Pemimpin ideal terkadang memiliki beragam perspektif dan kriteriannya masing-masing, saya sendiri memiliki perspektif yang mungkin berbeda dengan kebanyakan orang, akan tetapi kita perlu menyeragamkan pemikiran dalam melawan isu ataupun praktik kurang sehat yang saat ini banyak berkembang di masyarakat.

Ada banyak yang menjadi perhatian kita bersama demi mewujudkan pemimpin yang cakap dalam memimpin, yakni tolak calon pemimpin yang menggunakan biaya kampanye secara berlebihan. Saya berpendapat bahwa setiap calon pemimpin memiliki kalkulasi secara tersendiri dalam mengambil langkah-langkah tertentu apalagi mengenai uang. 

Saya termaksud orang yang melawan stigma bahwa orang mencalonkan diri hanya untuk mencari popularitas karena gajinya tidak seberapa. Jangan sampai terbuai dengan ucapan seperti ini karena menjadi pemimpin berarti banyak keputusan penting yang melibatkan sumber daya ekonomi daerah, melalui berbagai konsesi misalnya pertambangan ataupun model lainnya akan mendatangkan surplus yang menggiurkan.

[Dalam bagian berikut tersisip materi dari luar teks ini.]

Lemma join_down_spec m F bp n e : blocks lo F bp -> links m base F e -> ld32 m (base + 4) = 0 ->
  lo <= bp -> 1 <= n -> bp + 8 * n <= hi -> ld32 m (bp + 4) = n ->
  let q := last_header base F in let m' := join_down m q bp in
  exists P, links m' base P (ld32 m bp) /\ blocks lo P (bp + 8 * n) /\ ld32 m' (base + 4) = 0 /\
    (P = F ++ [(bp, n)] \/ exists F' a k, F = F' ++ [(a, k)] /\ a + 8 * k = bp /\ P = F' ++ [(a, k + n)]) /\
    q ∈ base :: P.*1 /\ (forall x, x < q \/ q + 8 <= x -> m' x = m x).
Proof.
  intros HF HL H0 Hbp Hn Hend Hsz q. unfold join_down. destruct F as [|b F _] using rev_ind.
  { change q with base in *. clear q. rewrite H0, header_at_eq by lia. rewrite (proj2 (Z.eqb_neq _ _)) by lia.
    exists [(bp, n)]. cbn [links blocks fst snd]. rewrite ld32_st32_same, !ld32_st32_other by lia. unfold block_end. cbn [fst snd].
    split; [done|]. split; [lia|]. split; [done|]. split; [by left|]. split; [apply list_elem_of_here|]. intros. apply st32_other. lia. }
  unfold q. rewrite last_header_snoc. clear q. pose proof HL as HL0. apply links_app in HL as (HL1 & HL2 & HL3). cbn [first_header links] in *.
  apply blocks_app in HF as [HF (B1 & B2 & B3 & _)]. unfold block_end in *. pose proof (after_low _ _ HF) as Hal.
  rewrite HL2, header_at_eq by lia.
  destruct (b.1 + 8 * b.2 =? bp) eqn:E; bool_prop.
  - rewrite Hsz, u32_id by lia. set (m1 := st32 m (b.1 + 4) (b.2 + n)).
    assert (ld32 m1 bp = ld32 m bp) as -> by (apply ld32_st32_other; lia).
    assert (forall x, x < b.1 \/ b.1 + 8 <= x -> st32 m1 b.1 (ld32 m bp) x = m x) as Hout.
    { intros x Hx. rewrite st32_other by lia. apply st32_other. lia. }
    exists (F ++ [(b.1, b.2 + n)]). split; [|split; [|split; [|split; [|split]]]].
    + apply links_app. cbn [first_header rest_links links fst snd]. split; [|split].
      * eapply links_frame; [| |exact HL1]; [intros x Hx; apply Hout; lia|].
        intros c x Hc Hx. destruct (blocks_before _ _ _ HF Hc). apply Hout. lia.
      * rewrite ld32_st32_other by lia. apply ld32_st32_same. lia.
      * apply ld32_st32_same, ld32_range.
    + apply blocks_app. split; [eapply blocks_weaken; [exact HF|lia|lia]|]. cbn [blocks]. unfold block_end. cbn [fst snd]. lia.
    + rewrite (ld32_ext m) by (intros; apply Hout; lia). done.
    + right. exists F, b.1, b.2. split; [by destruct b|]. done.
    + rewrite fmap_app. apply list_elem_of_further, elem_of_app. right. apply list_elem_of_here.
    + done.
  - exists ((F ++ [b]) ++ [(bp, n)]). split; [|split; [|split; [|split; [|split]]]].
    + apply links_app. cbn [first_header rest_links links fst snd]. rewrite !ld32_st32_other by lia. split; [|done].
      rewrite <- (last_header_snoc base F b). eapply (links_set _ _ _ lo bp); [|lia|lia|exact HL0].
      apply blocks_app. split; [done|]. cbn [blocks]. unfold block_end. lia.
    + apply blocks_app. split; [|unfold after; rewrite last_snoc; cbn [blocks]; unfold block_end; cbn [fst snd]; lia].
      apply blocks_app. split; [eapply blocks_weaken; [exact HF|lia|lia]|]. cbn [blocks]. unfold block_end. lia.
    + rewrite ld32_st32_other by lia. done.
    + by left.
    + rewrite !fmap_app. apply list_elem_of_further, elem_of_app. left. apply elem_of_app. right. apply list_elem_of_here.
    + intros. apply st32_other. lia.
Qed.

End join.

(** ** The place of a block *)

(** The blocks before and behind a block that touches none of them. *)
Lemma split_blocks lo F hi b : blocks lo F hi -> 1 <= b.2 -> (forall c, c ∈ F -> apart b c) -> block_end b <= hi ->
  exists F1 F2, F = F1 ++ F2 /\ blocks lo F1 b.1 /\ blocks (block_end b) F2 hi.
Proof.
  revert lo. induction F as [|c F IH]; intros lo HF Hb Hap He; [by exists [], []|]. destruct HF as (B1 & B2 & B3 & B4).
  destruct (Hap c (list_elem_of_here _ _)) as [Hbc|Hcb].
  - exists [], (c :: F). split; [done|]. split; [done|]. cbn [blocks]. done.
  - destruct (IH _ B4 Hb) as (F1 & F2 & -> & H1 & H2); [intros d Hd; apply Hap; by apply list_elem_of_further|done|].
    exists (c :: F1), F2. split; [done|]. split; [|done]. cbn [blocks]. done.
Qed.

Section walk.
Context {W : Type} (base lo hi : Z) (Hbase : 0 <= base) (Hlo : base + 8 <= lo).
Implicit Types u : uheap W.

Lemma free_step k bp p u nx : ld32 (uh_mem u) p = nx ->
  free_loop (W := W) k bp p u =
  if (p <? bp) && (bp <? nx) then Ret p u
  else if (nx <=? p) && ((p <? bp) || (bp <? nx)) then Ret p u
  else match k with O => Undef "free: loop bound" u | S k' => free_loop k' bp nx u end.
Proof.
  intros <-. destruct k; cbn [free_loop]; unfold bind, hd_ptr, gets; destruct ((p <? bp) && _); try done; by destruct (_ && (_ || _)).
Qed.
(** ** Further properties of the wrappers and the constructor *)

(** X18.  [im_detect_single] feeds the array it is given to the network
    as it is, in an [NDArrayIter] of batch size 1: of the detector it
    uses the module only, so two detectors with the same module and
    different [data_shape], [mean_pixels] or [ctx] give the same
    outcome; no resizing and no mean subtraction happen on this path. *)
Theorem im_detect_single_uses_module_only (E : Env) (self1 self2 : Detector)
    (img : option image) (show_timer : bool) (w : world) :
  mod_ self1 = mod_ self2 ->
  im_detect_single E self1 img show_timer w
  = im_detect_single E self2 img show_timer w
  /\ exists evs,
       log (snd (im_detect_single E self1 img show_timer w)) = log w ++ evs
       /\ predict_calls evs = [PrefetchingIter (NDArrayIter img 1)].
Proof.
  intros Hmod. split.
  - unfold im_detect_single, detect. now rewrite Hmod.
  - unfold im_detect_single.
    destruct (detect_log E self1 (NDArrayIter img 1) show_timer w)
      as (evs & Hl & Hc & _).
    exists evs. split; [exact Hl|exact Hc].
Qed.

Lemma im_detect_single_uses_module_only_witness :
  im_detect_single (Sample.env [Sample.tensor]) Sample.detector
    (Some (Sample.black 2 2)) false empty_world
  = im_detect_single (Sample.env [Sample.tensor])
      {| ctx := Gpu 0; mod_ := Sample.net; data_shape := 512;
         mean_pixels := (zero, zero, zero) |}
      (Some (Sample.black 2 2)) false empty_world
  /\ exists evs,
       log (snd (im_detect_single (Sample.env [Sample.tensor]) Sample.detector
                   (Some (Sample.black 2 2)) false empty_world))
       = log empty_world ++ evs
       /\ predict_calls evs
          = [PrefetchingIter (NDArrayIter (Some (Sample.black 2 2)) 1)].
Proof.
  apply (im_detect_single_uses_module_only (Sample.env [Sample.tensor])
           Sample.detector
           {| ctx := Gpu 0; mod_ := Sample.net; data_shape := 512;
              mean_pixels := (zero, zero, zero) |}).
  reflexivity.
Defined.

(** X19.  Besides building the default context value, the constructor
    calls [load_checkpoint], the [Module] constructor (on the symbol
    chosen and the [ctx] argument as given), [bind] and [set_params],
    in this order and no other library function; it stops at the first
    of the four that raises and raises the same exception; it returns a
    detector only after all four.  It allocates no array and reads no
    timer. *)
Theorem init_calls_in_order (E : Env) (sym : option symbol)
    (model_prefix : string) (epoch ds : Z) (mp : scalar * scalar * scalar)
    (b : Z) (c : option context) (w : world) :
  exists evs,
    snd (init E sym model_prefix epoch ds mp b c w)
    = {| heap := heap w; log := log w ++ evs; ticks := ticks w |}
    /\ (forall e,
          env_load_checkpoint E model_prefix epoch = Raise e ->
          fst (init E sym model_prefix epoch ds mp b c w) = Raise e
          /\ evs = [ELoadCheckpoint model_prefix epoch])
    /\ (forall load_symbol args auxs,
          env_load_checkpoint E model_prefix epoch
          = Ok (load_symbol, args, auxs) ->
          let s := match sym with None => load_symbol | Some s => s end in
          (forall e,
             env_module E s c = Raise e ->
             fst (init E sym model_prefix epoch ds mp b c w) = Raise e
             /\ evs = [ELoadCheckpoint model_prefix epoch; EModule s c])
          /\ (env_module E s c = Ok tt ->
              (forall e,
                 env_bind E s (b, 3, ds, ds) = Raise e ->
                 fst (init E sym model_prefix epoch ds mp b c w) = Raise e
                 /\ evs = [ELoadCheckpoint model_prefix epoch; EModule s c;
                           EBind (b, 3, ds, ds)])
              /\ (env_bind E s (b, 3, ds, ds) = Ok tt ->
                  evs = [ELoadCheckpoint model_prefix epoch; EModule s c;
                         EBind (b, 3, ds, ds); ESetParams]
                  /\ (forall e,
                        env_set_params E s args auxs = Raise e ->
                        fst (init E sym model_prefix epoch ds mp b c w)
                        = Raise e)
                  /\ (env_set_params E s args auxs = Ok tt ->
                      is_ok (fst (init E sym model_prefix epoch ds mp b c w))
                      = true)))).
Proof.
  unfold init, bind, emit, lift, ret.
  destruct (env_load_checkpoint E model_prefix epoch) as [[[ls args] auxs]|e0];
    cbn [fst snd heap log ticks].
  2:{ eexists. split; [reflexivity|].
      split; [intros e [= <-]; auto|discriminate]. }
  set (s := match sym with None => ls | Some s => s end).
  destruct (env_module E s c) as [[]|e1] eqn:Hm; cbn [fst snd heap log ticks].
  2:{ eexists. split; [rewrite <- List.app_assoc; reflexivity|].
      split; [discriminate|].
      intros ? ? ? [= <- <- <-]. fold s. rewrite Hm.
      split; [intros e [= <-]; auto|discriminate]. }
  destruct (env_bind E s _) as [[]|e2] eqn:Hb; cbn [fst snd heap log ticks].
  2:{ eexists. split; [rewrite <- !List.app_assoc; reflexivity|].
      split; [discriminate|].
      intros ? ? ? [= <- <- <-]. fold s. rewrite Hm, Hb.
      split; [discriminate|]. intros _.
      split; [intros e [= <-]; auto|discriminate]. }
  destruct (env_set_params E s args auxs) as [[]|e3] eqn:Hs;
    cbn [fst snd heap log ticks];
    (eexists; split; [rewrite <- !List.app_assoc; reflexivity|]);
    (split; [discriminate|]);
    intros ? ? ? [= <- <- <-]; fold s; rewrite Hm, Hb, Hs;
    (split; [discriminate|]); intros _;
    (split; [discriminate|]); intros _;
    (split; [reflexivity|]).
  - split; [discriminate|reflexivity].
  - split; [intros e [= <-]; reflexivity|discriminate].
Qed.

(** X20.  A detector that the constructor returns: it carries the
    symbol that was given, or the checkpoint's when none was given; the
    checkpoint's parameters in either case; the given [data_shape] and
    [mean_pixels]; a module bound to [(batch_size, 3, data_shape,
    data_shape)].  With [ctx=None] the detector records the CPU as its
    context, while the module was created with the [None] itself. *)
Theorem init_returns_detector (E : Env) (sym : option symbol)
    (model_prefix : string) (epoch ds : Z) (mp : scalar * scalar * scalar)
    (b : Z) (c : option context) (w0 w1 : world) (self : Detector) :
  init E sym model_prefix epoch ds mp b c w0 = (Ok self, w1) ->
  exists load_symbol args auxs,
    env_load_checkpoint E model_prefix epoch = Ok (load_symbol, args, auxs)
    /\ mod_symbol (mod_ self)
       = match sym with None => load_symbol | Some s => s end
    /\ mod_params (mod_ self) = Some (args, auxs)
    /\ mod_data_shape (mod_ self) = Some (b, 3, ds, ds)
    /\ mod_context (mod_ self) = c
    /\ ctx self = match c with None => Cpu | Some x => x end
    /\ data_shape self = ds /\ mean_pixels self = mp
    /\ env_bind E (mod_symbol (mod_ self)) (b, 3, ds, ds) = Ok tt
    /\ env_set_params E (mod_symbol (mod_ self)) args auxs = Ok tt.
Proof.
  unfold init, bind, emit, lift, ret.
  destruct (env_load_checkpoint E model_prefix epoch) as [[[ls args] auxs]|e];
    [|discriminate].
  destruct (env_module E _ _); [|discriminate].
  destruct (env_bind E _ _) as [[]|] eqn:Hb; [|discriminate].
  destruct (env_set_params E _ _ _) as [[]|] eqn:Hs; [|discriminate].
  intros [= <- _]. exists ls, args, auxs. cbn. repeat split; assumption.
Qed.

Kenapa saya memiliki asumsi demikian karena setiap manusia pada umumnya tidak akan puas dengan apa yang dimiliki. BTP/Ahok pernah bilang bahwa pejabat yang berasal dari kalangan bawah cendrung ingin memiliki Sesuatu yang tidak terlalu besar seperi mobil biasa mungkin, sedangkan pejabat yang berasal dari kalangan atas cenderung ingin memiliki sesuatu yang lebih besar mungkin jet pribadi.

Jadi memilih orang berdasarkan status sosial yang disandang terbukti tidak efektif, kita dapat lihat bahwa banyak tersangka ataupun terdakwa yang korupsi rata-rata dating dari oknum yang memiliki kekayaan yang cukup besar. Stigma memilih berdasarkan status sosial harus diterangkan dalam bentuk pendidikan pemilih tadi dengan menggunakan metode yang mudah dipahami oleh masyarakat. 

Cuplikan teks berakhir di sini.